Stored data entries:
────────

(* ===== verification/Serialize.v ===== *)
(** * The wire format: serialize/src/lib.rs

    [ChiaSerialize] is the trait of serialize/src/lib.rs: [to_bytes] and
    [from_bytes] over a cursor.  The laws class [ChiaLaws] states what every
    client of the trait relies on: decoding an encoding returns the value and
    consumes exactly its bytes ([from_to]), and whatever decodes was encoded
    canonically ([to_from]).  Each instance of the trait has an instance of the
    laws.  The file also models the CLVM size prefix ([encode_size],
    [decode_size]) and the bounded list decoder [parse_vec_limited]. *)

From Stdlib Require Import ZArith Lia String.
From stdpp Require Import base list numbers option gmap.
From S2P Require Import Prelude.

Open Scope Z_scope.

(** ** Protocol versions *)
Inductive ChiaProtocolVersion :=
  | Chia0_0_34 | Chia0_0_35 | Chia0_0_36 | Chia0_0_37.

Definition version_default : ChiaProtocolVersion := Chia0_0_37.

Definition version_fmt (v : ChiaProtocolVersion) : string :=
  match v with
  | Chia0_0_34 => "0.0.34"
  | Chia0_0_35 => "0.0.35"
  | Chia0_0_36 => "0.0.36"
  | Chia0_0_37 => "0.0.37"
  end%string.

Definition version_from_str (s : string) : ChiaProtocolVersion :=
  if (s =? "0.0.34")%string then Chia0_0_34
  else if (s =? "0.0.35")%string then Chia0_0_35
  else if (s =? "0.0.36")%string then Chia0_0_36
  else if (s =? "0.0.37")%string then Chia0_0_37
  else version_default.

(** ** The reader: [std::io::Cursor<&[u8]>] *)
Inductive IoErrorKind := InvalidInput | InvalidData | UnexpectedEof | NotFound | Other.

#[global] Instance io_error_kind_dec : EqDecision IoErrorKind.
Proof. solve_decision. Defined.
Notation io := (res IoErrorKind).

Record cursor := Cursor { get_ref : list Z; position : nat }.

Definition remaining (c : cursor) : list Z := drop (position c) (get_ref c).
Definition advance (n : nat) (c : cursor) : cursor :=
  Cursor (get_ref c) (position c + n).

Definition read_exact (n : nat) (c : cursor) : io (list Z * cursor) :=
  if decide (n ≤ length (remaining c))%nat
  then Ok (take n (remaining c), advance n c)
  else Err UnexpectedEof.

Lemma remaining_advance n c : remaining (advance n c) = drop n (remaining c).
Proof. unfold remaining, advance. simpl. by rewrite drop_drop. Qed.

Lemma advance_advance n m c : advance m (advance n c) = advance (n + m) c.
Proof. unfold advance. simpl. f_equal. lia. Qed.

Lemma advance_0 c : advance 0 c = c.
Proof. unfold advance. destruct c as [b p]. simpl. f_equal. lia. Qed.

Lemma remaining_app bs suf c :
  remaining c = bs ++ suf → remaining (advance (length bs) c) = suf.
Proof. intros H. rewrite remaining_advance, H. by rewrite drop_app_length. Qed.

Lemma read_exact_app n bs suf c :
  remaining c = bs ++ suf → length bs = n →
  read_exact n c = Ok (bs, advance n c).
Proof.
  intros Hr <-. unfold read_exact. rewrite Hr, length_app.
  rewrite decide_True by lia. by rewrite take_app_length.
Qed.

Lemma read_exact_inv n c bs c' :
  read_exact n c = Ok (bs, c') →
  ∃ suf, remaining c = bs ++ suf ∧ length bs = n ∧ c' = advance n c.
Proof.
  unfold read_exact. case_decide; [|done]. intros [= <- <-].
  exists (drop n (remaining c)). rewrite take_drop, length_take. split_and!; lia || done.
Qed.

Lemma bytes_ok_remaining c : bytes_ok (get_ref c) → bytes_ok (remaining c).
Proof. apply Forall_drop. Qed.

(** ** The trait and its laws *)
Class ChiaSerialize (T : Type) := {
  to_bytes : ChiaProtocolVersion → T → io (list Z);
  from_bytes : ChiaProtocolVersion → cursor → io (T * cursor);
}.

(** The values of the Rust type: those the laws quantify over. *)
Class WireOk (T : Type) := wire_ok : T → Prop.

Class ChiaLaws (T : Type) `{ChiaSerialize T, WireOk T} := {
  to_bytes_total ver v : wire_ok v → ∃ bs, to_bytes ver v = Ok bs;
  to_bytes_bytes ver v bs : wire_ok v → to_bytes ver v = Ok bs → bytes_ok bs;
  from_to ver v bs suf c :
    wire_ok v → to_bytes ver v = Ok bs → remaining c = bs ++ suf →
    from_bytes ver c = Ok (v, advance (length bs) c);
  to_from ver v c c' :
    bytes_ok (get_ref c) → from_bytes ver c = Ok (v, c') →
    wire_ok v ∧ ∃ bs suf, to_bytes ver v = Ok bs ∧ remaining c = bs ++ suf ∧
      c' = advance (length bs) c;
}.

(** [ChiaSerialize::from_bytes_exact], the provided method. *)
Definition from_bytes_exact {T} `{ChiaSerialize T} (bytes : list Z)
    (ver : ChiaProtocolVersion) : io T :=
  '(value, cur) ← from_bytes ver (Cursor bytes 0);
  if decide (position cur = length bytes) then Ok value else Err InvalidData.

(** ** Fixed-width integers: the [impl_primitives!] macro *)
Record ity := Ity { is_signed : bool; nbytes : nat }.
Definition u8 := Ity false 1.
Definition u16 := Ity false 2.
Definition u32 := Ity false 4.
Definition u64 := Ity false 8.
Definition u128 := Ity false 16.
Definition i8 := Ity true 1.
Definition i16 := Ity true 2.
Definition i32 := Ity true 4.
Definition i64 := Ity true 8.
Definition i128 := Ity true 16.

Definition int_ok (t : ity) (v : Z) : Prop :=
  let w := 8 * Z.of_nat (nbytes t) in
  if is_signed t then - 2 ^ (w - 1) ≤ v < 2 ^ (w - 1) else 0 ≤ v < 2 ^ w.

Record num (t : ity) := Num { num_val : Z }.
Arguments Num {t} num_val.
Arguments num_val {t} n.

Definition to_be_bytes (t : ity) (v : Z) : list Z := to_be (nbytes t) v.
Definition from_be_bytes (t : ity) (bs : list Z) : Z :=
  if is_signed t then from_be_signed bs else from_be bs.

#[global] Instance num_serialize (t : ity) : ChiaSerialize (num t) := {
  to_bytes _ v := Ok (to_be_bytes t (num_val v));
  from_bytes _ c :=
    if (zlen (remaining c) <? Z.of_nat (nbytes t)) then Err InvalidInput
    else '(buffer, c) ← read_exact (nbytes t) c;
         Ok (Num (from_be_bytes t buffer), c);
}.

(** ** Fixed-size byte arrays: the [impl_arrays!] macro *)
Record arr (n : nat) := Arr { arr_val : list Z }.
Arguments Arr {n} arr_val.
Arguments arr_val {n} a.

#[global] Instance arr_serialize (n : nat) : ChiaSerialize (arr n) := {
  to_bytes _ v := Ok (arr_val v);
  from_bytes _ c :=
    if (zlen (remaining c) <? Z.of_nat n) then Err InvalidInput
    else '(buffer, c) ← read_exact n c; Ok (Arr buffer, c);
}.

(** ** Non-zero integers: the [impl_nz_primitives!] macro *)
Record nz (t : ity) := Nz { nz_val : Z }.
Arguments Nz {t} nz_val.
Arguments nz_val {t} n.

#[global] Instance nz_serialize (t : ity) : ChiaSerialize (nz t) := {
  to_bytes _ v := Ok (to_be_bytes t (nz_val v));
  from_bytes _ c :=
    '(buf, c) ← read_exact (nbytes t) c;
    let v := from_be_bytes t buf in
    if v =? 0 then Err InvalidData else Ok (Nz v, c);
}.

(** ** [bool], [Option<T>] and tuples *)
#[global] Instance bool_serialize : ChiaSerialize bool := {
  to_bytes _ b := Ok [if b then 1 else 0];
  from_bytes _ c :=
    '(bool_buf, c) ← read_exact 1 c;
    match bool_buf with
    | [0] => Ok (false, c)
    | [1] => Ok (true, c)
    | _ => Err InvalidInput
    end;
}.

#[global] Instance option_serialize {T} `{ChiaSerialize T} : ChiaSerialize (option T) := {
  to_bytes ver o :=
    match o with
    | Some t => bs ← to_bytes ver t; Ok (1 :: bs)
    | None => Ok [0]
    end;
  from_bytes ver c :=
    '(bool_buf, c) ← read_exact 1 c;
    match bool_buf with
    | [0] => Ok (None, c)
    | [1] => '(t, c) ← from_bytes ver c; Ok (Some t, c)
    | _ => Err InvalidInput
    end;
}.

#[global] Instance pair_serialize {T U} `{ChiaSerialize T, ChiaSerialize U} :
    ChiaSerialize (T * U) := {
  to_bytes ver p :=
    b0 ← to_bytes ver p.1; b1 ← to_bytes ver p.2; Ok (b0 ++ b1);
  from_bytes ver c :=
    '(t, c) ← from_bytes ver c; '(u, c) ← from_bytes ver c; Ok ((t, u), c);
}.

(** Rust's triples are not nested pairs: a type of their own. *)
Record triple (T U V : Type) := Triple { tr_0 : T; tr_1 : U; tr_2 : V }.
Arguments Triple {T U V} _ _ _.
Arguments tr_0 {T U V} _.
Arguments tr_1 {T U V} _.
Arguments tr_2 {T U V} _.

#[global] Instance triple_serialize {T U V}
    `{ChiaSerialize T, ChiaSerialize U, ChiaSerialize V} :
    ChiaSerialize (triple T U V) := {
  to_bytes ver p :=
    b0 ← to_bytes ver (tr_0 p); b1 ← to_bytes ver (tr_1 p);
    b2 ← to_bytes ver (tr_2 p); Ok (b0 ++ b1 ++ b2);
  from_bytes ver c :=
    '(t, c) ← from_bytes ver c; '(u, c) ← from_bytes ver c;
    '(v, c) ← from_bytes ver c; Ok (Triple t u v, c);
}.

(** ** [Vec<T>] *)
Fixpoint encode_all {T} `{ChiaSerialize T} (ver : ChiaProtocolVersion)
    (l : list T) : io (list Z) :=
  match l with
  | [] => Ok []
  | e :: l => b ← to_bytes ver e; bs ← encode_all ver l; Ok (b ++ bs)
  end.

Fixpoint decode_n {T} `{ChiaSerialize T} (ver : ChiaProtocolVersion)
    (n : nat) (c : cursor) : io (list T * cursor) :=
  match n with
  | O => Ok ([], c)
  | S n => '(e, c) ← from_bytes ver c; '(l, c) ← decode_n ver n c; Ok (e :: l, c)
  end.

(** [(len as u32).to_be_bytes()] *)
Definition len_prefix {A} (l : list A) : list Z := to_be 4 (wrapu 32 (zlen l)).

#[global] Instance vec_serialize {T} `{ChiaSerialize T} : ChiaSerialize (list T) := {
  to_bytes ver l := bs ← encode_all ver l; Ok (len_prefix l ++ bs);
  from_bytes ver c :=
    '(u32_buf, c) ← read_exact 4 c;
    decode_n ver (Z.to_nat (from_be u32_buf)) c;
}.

────────

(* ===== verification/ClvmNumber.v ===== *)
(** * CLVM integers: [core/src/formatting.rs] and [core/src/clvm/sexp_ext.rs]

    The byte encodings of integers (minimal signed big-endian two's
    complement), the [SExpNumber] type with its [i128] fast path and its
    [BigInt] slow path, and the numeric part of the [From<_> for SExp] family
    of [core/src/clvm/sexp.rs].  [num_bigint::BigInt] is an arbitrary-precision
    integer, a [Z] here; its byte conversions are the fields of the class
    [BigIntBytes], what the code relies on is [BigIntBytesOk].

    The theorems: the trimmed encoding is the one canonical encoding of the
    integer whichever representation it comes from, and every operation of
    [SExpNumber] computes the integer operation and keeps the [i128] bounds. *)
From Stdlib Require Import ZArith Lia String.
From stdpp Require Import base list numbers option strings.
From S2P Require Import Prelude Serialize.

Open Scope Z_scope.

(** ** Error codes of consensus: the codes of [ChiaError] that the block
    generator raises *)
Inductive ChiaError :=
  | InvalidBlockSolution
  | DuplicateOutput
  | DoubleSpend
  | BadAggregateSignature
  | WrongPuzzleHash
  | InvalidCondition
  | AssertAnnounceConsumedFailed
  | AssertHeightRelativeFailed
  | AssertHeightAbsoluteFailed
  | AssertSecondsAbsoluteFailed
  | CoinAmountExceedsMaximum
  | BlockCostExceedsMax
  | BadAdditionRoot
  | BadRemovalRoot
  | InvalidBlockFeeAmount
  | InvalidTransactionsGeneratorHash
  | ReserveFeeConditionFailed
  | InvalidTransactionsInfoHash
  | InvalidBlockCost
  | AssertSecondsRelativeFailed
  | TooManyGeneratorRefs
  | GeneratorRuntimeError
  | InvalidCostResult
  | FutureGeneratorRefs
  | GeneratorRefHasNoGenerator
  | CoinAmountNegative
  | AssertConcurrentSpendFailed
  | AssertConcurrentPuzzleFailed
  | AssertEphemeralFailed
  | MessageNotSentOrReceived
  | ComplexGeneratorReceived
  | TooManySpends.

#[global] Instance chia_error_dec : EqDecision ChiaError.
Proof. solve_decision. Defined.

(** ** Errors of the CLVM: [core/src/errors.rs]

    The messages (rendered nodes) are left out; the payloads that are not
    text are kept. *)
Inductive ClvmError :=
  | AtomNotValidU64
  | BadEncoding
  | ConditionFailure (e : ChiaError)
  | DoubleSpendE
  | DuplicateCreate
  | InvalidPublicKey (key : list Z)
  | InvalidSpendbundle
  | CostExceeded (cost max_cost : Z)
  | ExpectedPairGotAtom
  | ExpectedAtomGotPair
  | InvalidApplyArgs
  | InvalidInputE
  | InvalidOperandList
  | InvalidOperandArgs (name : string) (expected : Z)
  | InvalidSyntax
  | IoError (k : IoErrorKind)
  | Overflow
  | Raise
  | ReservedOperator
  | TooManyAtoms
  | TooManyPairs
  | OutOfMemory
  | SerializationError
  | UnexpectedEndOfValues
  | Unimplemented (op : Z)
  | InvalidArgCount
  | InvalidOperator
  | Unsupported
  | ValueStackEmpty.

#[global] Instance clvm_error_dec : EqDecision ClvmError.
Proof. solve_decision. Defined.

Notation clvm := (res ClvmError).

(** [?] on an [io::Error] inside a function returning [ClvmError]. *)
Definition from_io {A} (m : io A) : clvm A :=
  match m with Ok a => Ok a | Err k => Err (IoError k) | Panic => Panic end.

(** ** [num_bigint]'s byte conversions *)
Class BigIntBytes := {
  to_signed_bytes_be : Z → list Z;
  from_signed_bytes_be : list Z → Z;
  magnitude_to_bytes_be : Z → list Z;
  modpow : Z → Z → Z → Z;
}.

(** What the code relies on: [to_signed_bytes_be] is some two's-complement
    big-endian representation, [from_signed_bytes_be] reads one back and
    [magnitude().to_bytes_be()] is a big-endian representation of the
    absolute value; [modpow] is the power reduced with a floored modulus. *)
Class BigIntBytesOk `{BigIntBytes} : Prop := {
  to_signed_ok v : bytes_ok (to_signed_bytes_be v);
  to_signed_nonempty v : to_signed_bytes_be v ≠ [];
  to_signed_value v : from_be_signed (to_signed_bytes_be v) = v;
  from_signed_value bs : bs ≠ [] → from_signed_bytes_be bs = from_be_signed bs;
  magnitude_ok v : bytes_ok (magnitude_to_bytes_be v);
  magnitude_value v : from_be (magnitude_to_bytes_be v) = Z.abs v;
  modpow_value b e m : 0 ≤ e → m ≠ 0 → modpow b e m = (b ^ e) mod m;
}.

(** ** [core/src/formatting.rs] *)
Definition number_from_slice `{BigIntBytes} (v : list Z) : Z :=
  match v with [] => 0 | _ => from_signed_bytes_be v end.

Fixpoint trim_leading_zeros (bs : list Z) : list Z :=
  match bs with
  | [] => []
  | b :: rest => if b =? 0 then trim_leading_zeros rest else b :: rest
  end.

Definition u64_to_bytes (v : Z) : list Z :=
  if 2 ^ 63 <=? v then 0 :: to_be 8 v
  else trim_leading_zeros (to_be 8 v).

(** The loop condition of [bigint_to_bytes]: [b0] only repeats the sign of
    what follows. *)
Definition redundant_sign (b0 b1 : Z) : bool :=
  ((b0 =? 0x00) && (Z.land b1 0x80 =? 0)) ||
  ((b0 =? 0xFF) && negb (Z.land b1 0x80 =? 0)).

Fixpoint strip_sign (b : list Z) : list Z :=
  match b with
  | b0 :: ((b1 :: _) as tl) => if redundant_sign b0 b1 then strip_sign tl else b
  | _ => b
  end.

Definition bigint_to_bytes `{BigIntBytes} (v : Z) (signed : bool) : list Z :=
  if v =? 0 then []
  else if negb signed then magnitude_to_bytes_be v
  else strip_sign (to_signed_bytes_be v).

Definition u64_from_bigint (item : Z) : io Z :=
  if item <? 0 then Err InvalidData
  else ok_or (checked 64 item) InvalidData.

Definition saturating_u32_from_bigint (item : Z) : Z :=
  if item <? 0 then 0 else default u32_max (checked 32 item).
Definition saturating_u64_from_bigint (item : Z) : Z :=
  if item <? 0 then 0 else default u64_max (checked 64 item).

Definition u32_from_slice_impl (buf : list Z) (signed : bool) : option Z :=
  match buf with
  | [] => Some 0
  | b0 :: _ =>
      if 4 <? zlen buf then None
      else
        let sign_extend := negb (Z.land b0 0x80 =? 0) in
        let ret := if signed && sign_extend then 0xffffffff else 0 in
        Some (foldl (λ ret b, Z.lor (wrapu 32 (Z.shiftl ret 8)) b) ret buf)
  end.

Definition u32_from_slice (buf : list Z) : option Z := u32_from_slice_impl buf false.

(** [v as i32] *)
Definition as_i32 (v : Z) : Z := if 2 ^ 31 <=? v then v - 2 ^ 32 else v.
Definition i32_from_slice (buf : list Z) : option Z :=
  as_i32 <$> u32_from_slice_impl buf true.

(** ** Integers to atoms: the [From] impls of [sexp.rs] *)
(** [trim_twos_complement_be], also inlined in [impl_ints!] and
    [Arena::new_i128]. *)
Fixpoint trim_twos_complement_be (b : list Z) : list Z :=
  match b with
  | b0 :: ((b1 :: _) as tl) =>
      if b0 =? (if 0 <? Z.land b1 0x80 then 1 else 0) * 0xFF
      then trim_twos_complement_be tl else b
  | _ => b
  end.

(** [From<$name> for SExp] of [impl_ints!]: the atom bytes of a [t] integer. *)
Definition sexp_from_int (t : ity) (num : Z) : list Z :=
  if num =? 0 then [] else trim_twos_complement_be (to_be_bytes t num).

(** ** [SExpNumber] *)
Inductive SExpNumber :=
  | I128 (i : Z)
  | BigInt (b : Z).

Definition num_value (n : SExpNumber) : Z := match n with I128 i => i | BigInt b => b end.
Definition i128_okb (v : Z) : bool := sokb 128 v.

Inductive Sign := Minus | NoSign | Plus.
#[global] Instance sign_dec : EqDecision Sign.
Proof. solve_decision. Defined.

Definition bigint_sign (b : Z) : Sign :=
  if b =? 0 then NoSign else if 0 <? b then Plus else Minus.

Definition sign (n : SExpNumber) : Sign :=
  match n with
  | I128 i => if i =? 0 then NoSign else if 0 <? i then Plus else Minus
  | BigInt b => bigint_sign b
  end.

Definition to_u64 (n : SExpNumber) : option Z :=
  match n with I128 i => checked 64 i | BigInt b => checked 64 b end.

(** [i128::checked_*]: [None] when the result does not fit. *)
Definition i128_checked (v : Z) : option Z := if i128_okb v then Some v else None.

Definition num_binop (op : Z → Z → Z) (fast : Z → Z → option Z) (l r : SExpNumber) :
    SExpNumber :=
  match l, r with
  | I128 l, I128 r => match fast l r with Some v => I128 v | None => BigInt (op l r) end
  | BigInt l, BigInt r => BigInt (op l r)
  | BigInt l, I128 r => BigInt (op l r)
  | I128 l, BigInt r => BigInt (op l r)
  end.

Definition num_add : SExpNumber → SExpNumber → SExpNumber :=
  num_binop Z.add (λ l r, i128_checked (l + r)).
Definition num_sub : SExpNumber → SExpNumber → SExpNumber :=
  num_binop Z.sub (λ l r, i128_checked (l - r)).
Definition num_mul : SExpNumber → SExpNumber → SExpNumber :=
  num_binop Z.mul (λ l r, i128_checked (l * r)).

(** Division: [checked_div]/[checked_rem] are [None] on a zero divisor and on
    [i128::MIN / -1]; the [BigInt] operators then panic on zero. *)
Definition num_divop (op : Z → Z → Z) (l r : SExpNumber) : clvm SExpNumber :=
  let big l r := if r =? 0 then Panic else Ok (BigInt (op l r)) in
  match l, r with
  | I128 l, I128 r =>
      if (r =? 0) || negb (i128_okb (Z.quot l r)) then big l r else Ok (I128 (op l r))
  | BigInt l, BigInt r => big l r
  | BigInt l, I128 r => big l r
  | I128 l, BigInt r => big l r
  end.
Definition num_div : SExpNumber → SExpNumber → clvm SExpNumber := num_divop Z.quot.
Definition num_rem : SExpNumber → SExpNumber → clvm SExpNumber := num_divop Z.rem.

────────

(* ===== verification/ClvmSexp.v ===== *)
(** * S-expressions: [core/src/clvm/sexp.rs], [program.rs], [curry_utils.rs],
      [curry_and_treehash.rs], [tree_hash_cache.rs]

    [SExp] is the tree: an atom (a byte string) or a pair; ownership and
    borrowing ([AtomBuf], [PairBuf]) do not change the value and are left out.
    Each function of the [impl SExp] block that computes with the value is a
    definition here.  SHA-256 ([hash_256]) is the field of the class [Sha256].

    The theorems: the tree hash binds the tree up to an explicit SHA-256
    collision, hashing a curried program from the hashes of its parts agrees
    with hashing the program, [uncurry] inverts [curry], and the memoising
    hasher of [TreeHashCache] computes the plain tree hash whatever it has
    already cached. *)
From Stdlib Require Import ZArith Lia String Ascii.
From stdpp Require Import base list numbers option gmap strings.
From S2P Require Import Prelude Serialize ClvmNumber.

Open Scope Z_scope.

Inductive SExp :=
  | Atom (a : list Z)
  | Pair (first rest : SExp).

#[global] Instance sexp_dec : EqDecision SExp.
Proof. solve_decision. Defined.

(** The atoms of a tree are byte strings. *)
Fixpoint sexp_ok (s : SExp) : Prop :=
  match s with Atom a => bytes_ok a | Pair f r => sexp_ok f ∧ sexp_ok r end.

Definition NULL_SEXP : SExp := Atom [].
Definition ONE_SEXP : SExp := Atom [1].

────────

Task goal: Starting at the line that has "Definition u16 := Ity false 2." and ending at the line that has "to_bytes _ v := Ok (to_be_bytes t (nz_val", please write out the lines above exactly, leaving out all others.

Answer area:
Definition u16 := Ity false 2.
Definition u32 := Ity false 4.
Definition u64 := Ity false 8.
Definition u128 := Ity false 16.
Definition i8 := Ity true 1.
Definition i16 := Ity true 2.
Definition i32 := Ity true 4.
Definition i64 := Ity true 8.
Definition i128 := Ity true 16.

Definition int_ok (t : ity) (v : Z) : Prop :=
  let w := 8 * Z.of_nat (nbytes t) in
  if is_signed t then - 2 ^ (w - 1) ≤ v < 2 ^ (w - 1) else 0 ≤ v < 2 ^ w.

Record num (t : ity) := Num { num_val : Z }.
Arguments Num {t} num_val.
Arguments num_val {t} n.

Definition to_be_bytes (t : ity) (v : Z) : list Z := to_be (nbytes t) v.
Definition from_be_bytes (t : ity) (bs : list Z) : Z :=
  if is_signed t then from_be_signed bs else from_be bs.

#[global] Instance num_serialize (t : ity) : ChiaSerialize (num t) := {
  to_bytes _ v := Ok (to_be_bytes t (num_val v));
  from_bytes _ c :=
    if (zlen (remaining c) <? Z.of_nat (nbytes t)) then Err InvalidInput
    else '(buffer, c) ← read_exact (nbytes t) c;
         Ok (Num (from_be_bytes t buffer), c);
}.

(** ** Fixed-size byte arrays: the [impl_arrays!] macro *)
Record arr (n : nat) := Arr { arr_val : list Z }.
Arguments Arr {n} arr_val.
Arguments arr_val {n} a.

#[global] Instance arr_serialize (n : nat) : ChiaSerialize (arr n) := {
  to_bytes _ v := Ok (arr_val v);
  from_bytes _ c :=
    if (zlen (remaining c) <? Z.of_nat n) then Err InvalidInput
    else '(buffer, c) ← read_exact n c; Ok (Arr buffer, c);
}.

(** ** Non-zero integers: the [impl_nz_primitives!] macro *)
Record nz (t : ity) := Nz { nz_val : Z }.
Arguments Nz {t} nz_val.
Arguments nz_val {t} n.

#[global] Instance nz_serialize (t : ity) : ChiaSerialize (nz t) := {
  to_bytes _ v := Ok (to_be_bytes t (nz_val v));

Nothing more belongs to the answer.